After several long months of campaigning, filing donations and speaking at forums, former Mayor Casey Tanaka has conceded to current City Council member John Duncan to be the new mayor of Coronado.
A vote tally update on Nov. 15 showed Duncan with a commanding lead, carrying just under 46% of the ballots. Tanaka trailed with just over 42% of the votes, and current council member Mike Donovan was a distant third with just over 12%.
The votes in all races are still being counted; election results won’t be finalized until the race is certified.
“I’m happy for him, and wish him the best,” Tanaka said to The Coronado News. He added that the difference between their numbers was getting increasingly higher and, mathematically, he probably wasn’t going to overcome that deficit.
“It feels great,” Duncan said. “There’s no way I could have won without the help of so many people.”
And his plans for mayor?
Being present in the community – a face-to-face mayor – is what is really, really important to me.
“Being present in the community – a face-to-face mayor – is what is really, really important to me,” Duncan emphasized.
But, he also has other plans, like continuing his work with the Tijuana sewage crisis, maintaining Coronado’s presence with SANDAG and refining the Cays Park Master Plan – a city project that has been a point of contention for months now.
Duncan, who has been part of the city’s Tijuana subcommittee for over 18 months said he wants to build on recent progress by pushing Congress for more funding to resolve the sewage crisis. He’s also on outside committees like the Tijuana River Valley Working Group and the Citizens Advisory Group with the International Boundary and Water Commission.

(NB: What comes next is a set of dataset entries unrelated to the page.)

(** The file system after unlinking [ps], in order. *)
Definition unlink_all (ps : list path) (l : FS) : FS :=
  fold_left (fun l p => Fs.remove p l) ps l.

(** The file system after [rmdir] was tried and its failure ignored. *)
Definition after_rmdir (folder : path) (l : FS) : FS :=
  match Fs.rmdir folder l with
  | Ok l' => l'
  | Raise _ => l
  end.

(** ** Worlds used as examples *)

(** A decoder that writes two frames of the first video. *)
Definition tool_two_frames (cmd : list string) (l : FS) : FS :=
  l ++ [(["pdf"; "001"; "frame_0001.jpg"], File (Jpeg 1));
        (["pdf"; "001"; "frame_0002.jpg"], File (Jpeg 2))].

(** A decoder that fails and writes nothing. *)
Definition tool_no_frames (cmd : list string) (l : FS) : FS := l.

Definition world_of (l : FS) : World :=
  {| fs := l; ffmpeg_installed := true; trace := []; live := [] |}.

Definition one_video : FS :=
  [(["video"], Dir); (["video"; "001 a.mp4"], File Raw); (["pdf"], Dir)].

Definition video_001 : path := ["video"; "001 a.mp4"].

Definition frame_1 : path := ["pdf"; "001"; "frame_0001.jpg"].
Definition frame_2 : path := ["pdf"; "001"; "frame_0002.jpg"].

(** The frame directory of the first video, empty. *)
Definition empty_frame_dir : FS := one_video ++ [(["pdf"; "001"], Dir)].

(** The frame directory with two decodable frames. *)
Definition with_frames : FS :=
  empty_frame_dir ++ [(frame_1, File (Jpeg 1)); (frame_2, File (Jpeg 2))].

(** The frame directory with a second frame that does not decode. *)
Definition with_bad_frame : FS :=
  empty_frame_dir ++ [(frame_1, File (Jpeg 1)); (frame_2, File Raw)].

(** An input directory without a video and no output directory yet. *)
Definition no_videos : FS :=
  [(["video"], Dir); (["video"; "notes.txt"], File Raw)].

(** An output directory with two numbered PDFs and one without a number. *)
Definition numbered_pdfs : FS :=
  [(["pdf"], Dir);
   (["pdf"; "notes.pdf"], File (Pdf [7]));
   (["pdf"; "010.pdf"], File (Pdf [10; 11]));
   (["pdf"; "002.pdf"], File (Pdf [2]))].

(** An output directory where a leading number exceeds 999999999. *)
Definition large_number_pdfs : FS :=
  [(["pdf"], Dir);
   (["pdf"; "1000000000.pdf"], File (Pdf [8]));
   (["pdf"; "notes.pdf"], File (Pdf [7]))].

(** An output directory with a file that is no PDF. *)
Definition broken_pdfs : FS :=
  [(["pdf"], Dir);
   (["pdf"; "001.pdf"], File (Pdf [1]));
   (["pdf"; "002.pdf"], File Raw)].

(** The frame directory with two frames and a file that is no frame. *)
Definition with_leftover : FS :=
  with_frames ++ [(["pdf"; "001"; "notes.txt"], File Raw)].

(** The frame directory with a directory named like a frame. *)
Definition with_jpg_dir : FS :=
  empty_frame_dir ++ [(["pdf"; "001"; "x.jpg"], Dir)].

(** * Properties *)

(** ** Sorting *)

Section SortedFacts.
Context {A : Type} (key : A -> N).

Definition key_le (x y : A) : Prop := key x <= key y.

Lemma insert_perm (x : A) (l : list A) :
  Permutation (Py.insert (fun a b => key a <=? key b) x l) (x :: l).
Proof.
  induction l as [|y l IH]; simpl.
  - apply Permutation_refl.
  - destruct (key x <=? key y).
    + apply Permutation_refl.
    + eapply perm_trans; [apply perm_skip, IH | apply perm_swap].
Qed.

Lemma sorted_perm (l : list A) : Permutation (Py.sorted key l) l.
Proof.
  unfold Py.sorted.
  induction l as [|x l IH]; simpl.
  - constructor.
  - eapply perm_trans; [apply insert_perm | apply perm_skip, IH].
Qed.

Lemma insert_strongly_sorted (x : A) (l : list A) :
  StronglySorted key_le l ->
  StronglySorted key_le (Py.insert (fun a b => key a <=? key b) x l).
Proof.
  induction 1 as [|y l Hs IH Hy]; simpl.
  - repeat constructor.
  - destruct (key x <=? key y) eqn:E.
    + apply N.leb_le in E.
      constructor; [constructor; assumption|].
      constructor; [exact E|].
      eapply Forall_impl; [|exact Hy].
      unfold key_le; intros z Hz; lia.
    + apply N.leb_gt in E.
      constructor; [exact IH|].
      apply Forall_forall; intros z Hz.
      apply (Permutation_in _ (insert_perm x l)) in Hz.
      destruct Hz as [<-|Hz].
      * unfold key_le; lia.
      * rewrite Forall_forall in Hy; apply Hy, Hz.
Qed.

Lemma sorted_strongly_sorted (l : list A) :
  StronglySorted key_le (Py.sorted key l).
Proof.
  unfold Py.sorted.
  induction l as [|x l IH]; simpl.
  - constructor.
  - apply insert_strongly_sorted, IH.
Qed.

(** In a list sorted by key, a later element is not below an earlier one. *)
Lemma strongly_sorted_before (a b : A) (l : list A) :
  StronglySorted key_le l -> before a b l -> key a <= key b.
Proof.
  intros Hs (l1 & l2 & l3 & ->).
  induction l1 as [|x l1 IH]; simpl in Hs.
  - inversion Hs as [|? ? _ Hall]; subst.
    rewrite Forall_forall in Hall.
    apply Hall, in_or_app; right; left; reflexivity.
  - inversion Hs; subst; auto.
Qed.

Lemma in_split_before (a b : A) (l : list A) :
  StronglySorted key_le l -> In a l -> In b l -> key a < key b -> before a b l.
Proof.
  intros Hs Ha Hb Hlt.
  destruct (in_split _ _ Ha) as (l1 & r & ->).
  apply in_app_or in Hb.
  destruct Hb as [Hb|[Hb|Hb]].
  - exfalso.
    destruct (in_split _ _ Hb) as (m1 & m2 & ->).
    assert (key b <= key a).
    { apply (strongly_sorted_before b a _ Hs).
      exists m1, m2, r. rewrite <- app_assoc. reflexivity. }
    lia.
  - subst b. lia.
  - destruct (in_split _ _ Hb) as (m1 & m2 & ->).
    exists l1, m1, m2. reflexivity.
Qed.

(** Where the keys differ, the sorted list has the smaller key first. *)
Lemma sorted_orders (a b : A) (l : list A) :
  In a l -> In b l -> key a < key b ->
  before a b (Py.sorted key l) /\ ~ before b a (Py.sorted key l).
Proof.
  intros Ha Hb Hlt. split.
  - apply in_split_before; auto using sorted_strongly_sorted.
    + apply (Permutation_in _ (Permutation_sym (sorted_perm l))), Ha.
    + apply (Permutation_in _ (Permutation_sym (sorted_perm l))), Hb.
  - intros Hba.
    apply strongly_sorted_before in Hba; [lia | apply sorted_strongly_sorted].
Qed.
End SortedFacts.

(** ** Decimal digits *)

Lemma decimal_some (cp d : N) :
  Py.decimal cp = Some d -> exists z, is_digit_of_block cp z d.
Proof.
  unfold Py.decimal.
  destruct (find _ Py.decimal_zeros) as [z|] eqn:E; [|discriminate].
  apply find_some in E as [Hin Ht]. intros H; inversion H; subst.
  apply andb_true_iff in Ht as [H1 H2].
  apply N.leb_le in H1. apply N.ltb_lt in H2.
  exists z. repeat split; [exact Hin | lia | lia].
Qed.

(** The blocks of the table do not overlap: every digit of every block is
    found with its own value. *)
Lemma decimal_blocks_checked :
  forallb
    (fun z =>
       forallb (fun d => match Py.decimal (z + d) with
                         | Some d' => d' =? d
                         | None => false
                         end) [0; 1; 2; 3; 4; 5; 6; 7; 8; 9])
    Py.decimal_zeros = true.
Proof. vm_compute. reflexivity. Qed.

Lemma decimal_block (cp z d : N) :
  is_digit_of_block cp z d -> Py.decimal cp = Some d.
Proof.
  intros (Hz & Hd & ->).
  pose proof decimal_blocks_checked as H.
  rewrite forallb_forall in H. specialize (H z Hz).
  rewrite forallb_forall in H.
  assert (Hin : In d [0; 1; 2; 3; 4; 5; 6; 7; 8; 9]) by (simpl; lia).
  specialize (H d Hin).
  destruct (Py.decimal (z + d)) as [d'|]; [|discriminate].
  apply N.eqb_eq in H. now subst.
Qed.

(** The table has the 66 blocks of Unicode 14, in ascending order. *)
Example decimal_zeros_counted :
  List.length Py.decimal_zeros = 66%nat /\
  StronglySorted (fun z z' => z + 10 <= z') Py.decimal_zeros /\
  Py.decimal 57 = Some 9 /\ Py.decimal 58 = None /\
  Py.decimal 1641 = Some 9 /\ Py.decimal 178 = None /\
  Py.decimal 130041 = Some 9 /\ Py.decimal 130042 = None.
Proof.
  split; [reflexivity|]. split; [|repeat split].
  unfold Py.decimal_zeros.
  repeat (constructor; [|repeat (constructor; [lia|]); constructor]).
  constructor.
Qed.

Lemma decimal_none (cp : N) : Py.decimal cp = None -> ~ is_decimal_digit cp.
Proof.
  intros H (z & d & Hb). apply decimal_block in Hb. congruence.
Qed.

Lemma decimal_ascii_digit (c : ascii) :
  is_ascii_digit c = true -> Py.decimal (N_of_ascii c) = Some (N_of_ascii c - 48).
Proof.
  intros H. unfold is_ascii_digit in H.
  apply andb_true_iff in H as [H1 H2]. apply N.leb_le in H1, H2.
  apply (decimal_block _ 48). split; [left; reflexivity|]. lia.
Qed.

Lemma decode_ascii (c : ascii) (s : string) :
  N_of_ascii c < 128 ->
  Py.utf8_decode (String c s) = N_of_ascii c :: Py.utf8_decode s.
Proof.
  intros H. apply N.ltb_lt in H. cbn [Py.utf8_decode]. now rewrite H.
Qed.

Lemma ascii_digit_is_ascii (c : ascii) : is_ascii_digit c = true -> N_of_ascii c < 128.
Proof.
  unfold is_ascii_digit. intros H.
  apply andb_true_iff in H as [_ H]. apply N.leb_le in H. lia.
Qed.

Lemma decode_digits (ds rest : string) :
  all_digits ds = true ->
  Py.utf8_decode (ds ++ rest) = codes ds ++ Py.utf8_decode rest.
Proof.
  induction ds as [|c ds IH]; intros H; [reflexivity|].
  cbn [all_digits] in H. apply andb_true_iff in H as [Hc Hd].
  change (String c ds ++ rest)%string with (String c (ds ++ rest)).
  rewrite decode_ascii by (apply ascii_digit_is_ascii, Hc).
  cbn [codes app]. now rewrite IH.
Qed.

Lemma decode_all_digits (ds : string) :
  all_digits ds = true -> Py.utf8_decode ds = codes ds.
Proof.
  intros H. pose proof (decode_digits ds EmptyString H) as E.
  assert (A : forall s, (s ++ "")%string = s)
    by (induction s as [|c s IHs]; simpl; [reflexivity | now rewrite IHs]).
  rewrite A in E. rewrite E. cbn [Py.utf8_decode]. apply app_nil_r.
Qed.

“Another part of it is relationships with Mexico, and you know, ensuring their plant is finished as well,” he added.

Duncan, a board member representing Coronado at the San Diego Association of Governments, said the relationship between the city and the metropolitan planning organization is improving.
There has been some leadership change at the agency, he added, so the dynamic has changed.
“It’s very, very different than it was two years ago,” Duncan said.
Within Coronado, Duncan said he wants to trim down the Cays Park Master Plan.
“We’ve gotten to the point now where everybody who was on council and our city manager and everybody agreed that it was just a conceptual plan,” Duncan said. “It’s about scaling it down on each of the items. So, that’ll be a job for the new council and myself as mayor, as part of the new council, to figure out exactly what we’re going to approve or not.
It’s not going to be the $30 million plan that was in the master plan. We’re going to approve something smaller.
John Duncan
“It’s not going to be the $30 million plan that was in the master plan. We’re going to approve something smaller,” he added.
With Duncan’s win for mayor, there will now be a vacant City Council seat that is up for grabs – to be filled is either through a special election or by appointment from the new City Council and mayor.
Duncan said that discussion will probably happen during the first City Council meeting of the year in January.
For Tanaka, he is now 48 and says it’s likely that he would run for a local position again, but he has no plans for it at the moment.
Tanaka served on the City Council from the age of 26 until he was elected mayor at 32 in 2008. He continued to win a second mayoral election four years later, serving two full terms until December of 2016 when Mayor Richard Bailey was elected. He came back to serve on the City Council in 2020.